REFLEXÕES À LUZ DE UM COTOCO DE VELAS

Eu, insônia das sementes, neste quarto-quase-prisão, acompanhado de um cotoco de vela e de uns livros recendendo a traças, me habito e me cogito poeta. Dei umas lambidas nuns versos e depois desexpliquei-os, eu que me meto a córrego de ribeirinho. Tento desvestir-me de tédio delirando nuns verbos sem pejo, crônicas de almas nenhumas. Acendo estrelas nos meus delírios e sei que vento não sente dor nem emprenha a lua, o canto do silêncio é desafinado, mas insisto nas travessuras das palavras, num papel de embrulhar sabão. A roldo ponho-as resritmadas numa sessão de jazz, trompetes como trilha sonora de um ajuntamento de ideias e desconexões verbais; mas sou artista barroco, neo-linguista e pré-anunciação do caos, não me enrodilho em desacertos existenciais e coisas e tais. Do vazio me vem o coice da inspiração, mula no cio propondo coito com o bezerro de ouro nas montanhas do Sinai, pra despejar metalinguagens, sonetos assimétricos, parnasianismo e outras tronchuras libertinas e desliterárias.

O cotoco já deu sinais de sono, chama bêbada desalumiando-me as ideias amorfas; lépido tento coordenar o que resta de sobriedade; lembro os vestidos da mata, que na minha infância me enrodilharam de desejos, de sonhos e de peripécias ingênuas; lembro a sisudez das pedras, que eram corpos deslizantes para calangos e lagartixas e répteis venenosos; lembro o rumor das árvores, nas quais fui equilibrista e desmedroso de queda; lembro a prenhez das nuvens, quando paria as quedas dágua no corpo do sertão. Desbotei a razão quando me meti a versejador, porque dei de desamar os instantes e dar cocorotes nos momentos. Se lucidez há é das relembranças do que fui, do que vivi, do que presenciei. Não me escondi em luras e jamais fui esbórnia, que a desmiolice não me é amante, daí meu retraimento em ser artesão da deslinguagem.
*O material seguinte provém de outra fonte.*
(* ===== verification/GpuEvidence.v ===== *)
(** * GpuEvidence: a GPU's evidence and its attestation report

    src/gpu/evidence.cpp and include/nv_attestation/gpu/evidence.h: the
    supported architectures, [GpuEvidence::AttestationReport] (certificate
    chain, signed SPDM request and response, opaque fields), its readers, the
    evidence claims, and evidence as JSON.  Collecting evidence from a device is
    in NvmlClient and CorelibClient. *)

From S2P Require Import Prelude Errors Utils SpdmReq SpdmMeasurementRecords SpdmOpaqueData SpdmResp GpuOpaqueData.
From S2P Require Import OpenSsl NvCache Ocsp X509Chain Json Certs Base64 Report.

Module GpuEvidence.

(** ** Architectures *)

Inductive GpuArchitecture : Type := Unknown | Ampere | Hopper | Blackwell.

#[global] Instance GpuArchitecture_eq_dec : EqDecision GpuArchitecture.
Proof. solve_decision. Defined.

Definition arch_to_string (arch : GpuArchitecture) : string :=
  match arch with Hopper => "HOPPER" | Blackwell => "BLACKWELL" | _ => "UNKNOWN" end.

Definition arch_from_string (arch_str : string) : GpuArchitecture :=
  let upper_arch := toupper arch_str in
  if bool_decide (upper_arch = "HOPPER") then Hopper
  else if bool_decide (upper_arch = "BLACKWELL") then Blackwell
  else Unknown.

Definition m_supported_architectures : list GpuArchitecture := [Hopper; Blackwell].

Section gpu_evidence.
Context `{OSSL : OpenSSL}.

Record GpuArchitectureData : Type := mk_arch_data {
  m_arch : GpuArchitecture;
  m_ar_signature_hash_algorithm : option EVP_MD;
  m_ar_signature_length : Z;
  m_fwid_type : X509CertChain.FWIDType;
}.

Definition arch_data_create (arch : GpuArchitecture) : res GpuArchitectureData :=
  check* bool_decide (arch ∈ m_supported_architectures) else GpuArchitectureNotSupported in
  match arch with
  | Hopper => Ret (mk_arch_data arch EVP_sha384 96 X509CertChain.FWID_2_23_133_5_4_1)
  | Blackwell => Ret (mk_arch_data arch EVP_sha384 96 X509CertChain.FWID_2_23_133_5_4_1_1)
  | _ => Err GpuArchitectureNotSupported
  end.

(** ** The attestation report *)

Record AttestationReport : Type := mk_report {
  m_spdm_response : SpdmResp.SpdmMeasurementResponseMessage11;
  m_spdm_request : SpdmReq.SpdmMeasurementRequestMessage11;
  m_gpu_opaque_data_parser : GpuOpaque.GpuOpaqueDataParser;
  m_attestation_cert_chain : X509CertChain.X509CertChain;
}.

Definition create (attestation_report_data : list Z) (ar_cert_chain : string)
    (architecture : GpuArchitecture) : res AttestationReport :=
  let* chain :=
    on_err (X509CertChain.create_from_cert_chain_str GPU_DEVICE_IDENTITY DEVICE_ROOT_CERT ar_cert_chain)
      InternalError in
  let* arch_data := arch_data_create architecture in
  let ar_signature_length := m_ar_signature_length arch_data in
  check* negb (zlen attestation_report_data <=? ar_signature_length) else InternalError in
  let signed := zlen attestation_report_data - ar_signature_length in
  let* data_wo_signature := viter attestation_report_data 0 signed in
  let* signature := viter attestation_report_data signed ar_signature_length in
  let* _ :=
    on_err (X509CertChain.verify_signature_pkcs11 chain data_wo_signature signature
              (m_ar_signature_hash_algorithm arch_data)) GpuEvidenceInvalidSignature in
  let spdm_request_length := SpdmReq.kRequestLength in
  let* spdm_request := viter attestation_report_data 0 spdm_request_length in
  let* request := on_err (SpdmReq.parse spdm_request) GpuEvidenceInvalid in
  let* spdm_response :=
    viter attestation_report_data spdm_request_length (zlen attestation_report_data - spdm_request_length) in
  let* response := on_err (SpdmResp.parse spdm_response ar_signature_length) GpuEvidenceInvalid in
  let* parser := GpuOpaque.create (SpdmResp.m_parsed_opaque_data response) in
  Ret (mk_report response request parser chain).

(** A field that holds bytes. *)
Definition byte_field (r : AttestationReport) (type : Z) : res (list Z) :=
  let* field := GpuOpaque.get_field (m_gpu_opaque_data_parser r) type in
  GpuOpaque.get_byte_vector field.

(** The same as text, up to the first null character. *)
Definition text_field (r : AttestationReport) (type : Z) : res string :=
  let* data := byte_field r type in Ret (remove_null_terminators (string_of_bytes data)).

Definition get_driver_version (r : AttestationReport) : res string := text_field r GpuOpaque.DRIVER_VERSION.

(** The loop that puts dots between pairs of characters. *)
Fixpoint dotted (temp : string) (result : string) : string :=
  let sep := if bool_decide (result = "") then "" else "." in
  match temp with
  | "" => result
  | String a "" => (result +:+ sep) +:+ String a ""
  | String a (String b temp) => dotted temp ((result +:+ sep) +:+ String a (String b ""))
  end.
Em sarãs escondi-me de bandidos do velho oeste, em serões acho-me tentando violar um papel anárquico e resiliente, impróprio para maiores que se metem a poetar.

Das horas me esqueci, das madrugadas me apossei, o cotoco é quase cadáver, insisto nos restolhos das chamas e queimo as pestanas com o lumiar das estrelas restantes naquele céuzão de velho testamento, colorizado pelos néons e postes perpendiculares de uma civilização de améns desmiolados. Abranjo-me de ignorâncias e destalento, não liberto pássaros nem libretos de uma peça sazonal de atos isolados; liro a fome, a desesperança, a aridez, os sobressaltos, e pra quê? Se daquele papel em que exponho minhas loucuras sãs nada de proveito haverá, a não ser fustigar fogo de panelas vazias? Revolto-me por ser um artista sem articulações subalternas, de desvendar os esgotos das maxambetas e fazer parte da ror dos poetas publicados sob talento algum. Mas da revolta me vem o consolo de ser um out da contracultura, do bas-fond dos eleitos. Afinal, deles será o reino dos incompreendidos.

Tem um cachorro latindo as horas da manhã que brota das madrugadas abespinhadas, e essas minhas inequações mentais me deram um mondrongo de dor de cabeça insuportável. Há que soprar a chama do cotoco e me preparar para mais um dia de desmiolamentos e crises suburbanas.